Environments - Vellum Docs

Overview

An environment determines where your assistant runs. By default, assistants run in Vellum Cloud, our managed platform, so you can sign up and go without managing any infrastructure. If you'd rather host the runtime yourself, you can run it locally on your Mac or deploy it to your own GCP, AWS, or custom Linux host. The environment you select affects latency, availability, resource limits, and how much control you have over the underlying infrastructure.
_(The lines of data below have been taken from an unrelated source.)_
(** Deleting a row that is not the last of its group leaves a hole in the
    positions of the group. *)
Lemma gap_after_delete (tbl : Table) (P : Row → Prop) (keys : list string) p k :
  keyed tbl → NoDup keys →
  (∀ q k', keys !! q = Some k' →
     ∃ r, tbl !! k' = Some r ∧ P r ∧ r !! "position" = Some (VNum q)) →
  (∀ k' r, tbl !! k' = Some r → P r → k' ∈ keys) →
  keys !! p = Some k → S p < length keys →
  ¬ ∃ n, positions_dense (delete_rows ("id", VStr k) tbl) P n.
Proof.
  intros Hkeyed Hnd Hrows Honly Hk Hlt [n (Hbound & Hall & _)].
  destruct (lookup_lt_is_Some_2 keys (S p) Hlt) as [k1 Hk1].
  destruct (Hrows (S p) k1 Hk1) as (r1 & Hr1 & HP1 & Hpos1).
  assert (k1 ≠ k) as Hne.
  { intros ->. pose proof (NoDup_lookup _ _ _ _ Hnd Hk Hk1). lia. }
  destruct (Hbound k1 r1) as (q & Hq & Hqn); [|done|].
  { rewrite lookup_delete_rows_id by done. by rewrite decide_False. }
  rewrite Hpos1 in Hq. injection Hq as <-.
  destruct (Hall p) as (k' & r & Hr & HP & Hpos); [lia|].
  rewrite lookup_delete_rows_id in Hr by done.
  case_decide as Hk'; [done|].
  destruct (list_elem_of_lookup_1 _ _ (Honly k' r Hr HP)) as [q Hq].
  destruct (Hrows q k' Hq) as (r' & Hr' & _ & Hpos').
  rewrite Hr in Hr'. injection Hr' as <-.
  rewrite Hpos in Hpos'. injection Hpos' as <-.
  rewrite Hk in Hq. by injection Hq.
Qed.

(** X14: deleting a task sends one delete, to [tasks], selecting the task by
    its id, and nothing renumbers the list. On the store that holds exactly
    the board, the row of the task is gone, every other row is as it was,
    and, unless the task was the last of its list, the positions of the
    list are no longer dense. *)
Theorem deleted_task_leaves_gap (b : Board) li l p t :
  distinct_ids b →
  b !! li = Some l → tasks l !! p = Some t → S p < length (tasks l) →
  ∃ d, deleteTask (task_id t) = [d] ∧ del_from d = "tasks" ∧
    let tbl' := delete_rows (del_eq d) (tasks_tbl (persisted b)) in
    tbl' !! task_id t = None ∧
    (∀ k, k ≠ task_id t → tbl' !! k = tasks_tbl (persisted b) !! k) ∧
    ¬ ∃ n, positions_dense tbl' (in_list (tl_id l)) n.
Proof.
  intros Hd Hl Ht Hlt. eexists. split; [done|]. split; [done|].
  cbn [del_eq]. pose proof (proj2 (persisted_keyed b)) as Hkeyed.
  split; [|split].
  - rewrite lookup_delete_rows_id by done. by rewrite decide_True.
  - intros k Hk. rewrite lookup_delete_rows_id by done. by rewrite decide_False.
  - apply (gap_after_delete _ _ (task_id <$> tasks l) p); try done.
    + by eapply task_ids_NoDup.
    + intros q k' Hk'. rewrite list_lookup_fmap in Hk'.
      destruct (tasks l !! q) as [t'|] eqn:Ht'; [|done].
      simpl in Hk'. injection Hk' as <-.
      exists (task_row (tl_id l) q t').
      split; [by eapply persisted_task_lookup|].
      split; [apply task_row_list_id|apply task_row_position].
    + intros k' r Hr Hin.
      apply persisted_task_inv in Hr as (li' & l' & q & t' & Hl' & Ht' & <- & ->).
      unfold in_list in Hin. rewrite task_row_list_id in Hin.
      assert (li' = li) as -> by (eapply list_id_unique; eauto; congruence).
      simplify_eq. apply list_elem_of_fmap_2. by eapply list_elem_of_lookup_2.
    + by rewrite list_lookup_fmap, Ht.
    + by rewrite length_fmap.
Qed.

Lemma deleted_task_leaves_gap_witness :
  ∃ d, deleteTask "t1" = [d] ∧ del_from d = "tasks" ∧
    let tbl' := delete_rows (del_eq d) (tasks_tbl (persisted boardAB)) in
    tbl' !! "t1" = None ∧
    (∀ k, k ≠ "t1" → tbl' !! k = tasks_tbl (persisted boardAB) !! k) ∧
    ¬ ∃ n, positions_dense tbl' (in_list "A") n.
Proof.
  apply (deleted_task_leaves_gap boardAB 0 (mkTaskList "A" "todo" [T1; T2; T3])
           0 T1 boardAB_distinct); [reflexivity | reflexivity | simpl; lia].
Defined.

(** X15: deleting a list sends one delete, to [task_lists], selecting the
    list by its id; no delete is sent for its tasks and nothing renumbers
    the board. On the store that holds exactly the board, the row of the
    list is gone, every other list row is as it was, and, unless the list
    was the last of the board, the list positions are no longer dense. *)
Theorem deleted_list_leaves_gap (b : Board) li l :
  distinct_ids b →
  b !! li = Some l → S li < length b →
  ∃ d, deleteTaskList (tl_id l) = [d] ∧ del_from d = "task_lists" ∧
    let tbl' := delete_rows (del_eq d) (task_lists_tbl (persisted b)) in
    tbl' !! tl_id l = None ∧
    (∀ k, k ≠ tl_id l → tbl' !! k = task_lists_tbl (persisted b) !! k) ∧
    ¬ ∃ n, positions_dense tbl' (λ _, True) n.
Proof.
  intros Hd Hl Hlt. eexists. split; [done|]. split; [done|].
  cbn [del_eq]. pose proof (proj1 (persisted_keyed b)) as Hkeyed.
  split; [|split].
  - rewrite lookup_delete_rows_id by done. by rewrite decide_True.
  - intros k Hk. rewrite lookup_delete_rows_id by done. by rewrite decide_False.
  - apply (gap_after_delete _ _ (tl_id <$> b) li); try done.
    + apply Hd.
    + intros q k' Hk'. rewrite list_lookup_fmap in Hk'.
      destruct (b !! q) as [l'|] eqn:Hl'; [|done].
      simpl in Hk'. injection Hk' as <-.
      exists (list_row q l').
      split; [by apply persisted_list_lookup|].
      split; [done|apply list_row_position].
    + intros k' r Hr _.
      apply persisted_list_inv in Hr as (li' & l' & Hl' & <- & _).
      apply list_elem_of_fmap_2. by eapply list_elem_of_lookup_2.
    + by rewrite list_lookup_fmap, Hl.
    + by rewrite length_fmap.
Qed.

Lemma deleted_list_leaves_gap_witness :
  ∃ d, deleteTaskList "A" = [d] ∧ del_from d = "task_lists" ∧
    let tbl' := delete_rows (del_eq d) (task_lists_tbl (persisted boardAB)) in
    tbl' !! "A" = None ∧
    (∀ k, k ≠ "A" → tbl' !! k = task_lists_tbl (persisted boardAB) !! k) ∧
    ¬ ∃ n, positions_dense tbl' (λ _, True) n.
Proof.
  apply (deleted_list_leaves_gap boardAB 0 (mkTaskList "A" "todo" [T1; T2; T3])
           boardAB_distinct); [reflexivity | simpl; lia].
Defined.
For self-hosted runtimes, you can specify the environment during hatch using the --remote flag:

vellum hatch --remote <local | gcp | aws | custom>

Architecture

The following diagram shows how the different environments relate to channels and external providers:

Vellum Cloud (recommended)

Run your assistant on Vellum's managed platform. No cloud accounts or server management required, just sign up and go.

Vellum handles provisioning, upgrades, scaling, and infrastructure so you can focus on using your assistant. Managed assistants use Anthropic (Claude) as the default provider, billing is handled through your Vellum account, and your workspace is encrypted and isolated to you.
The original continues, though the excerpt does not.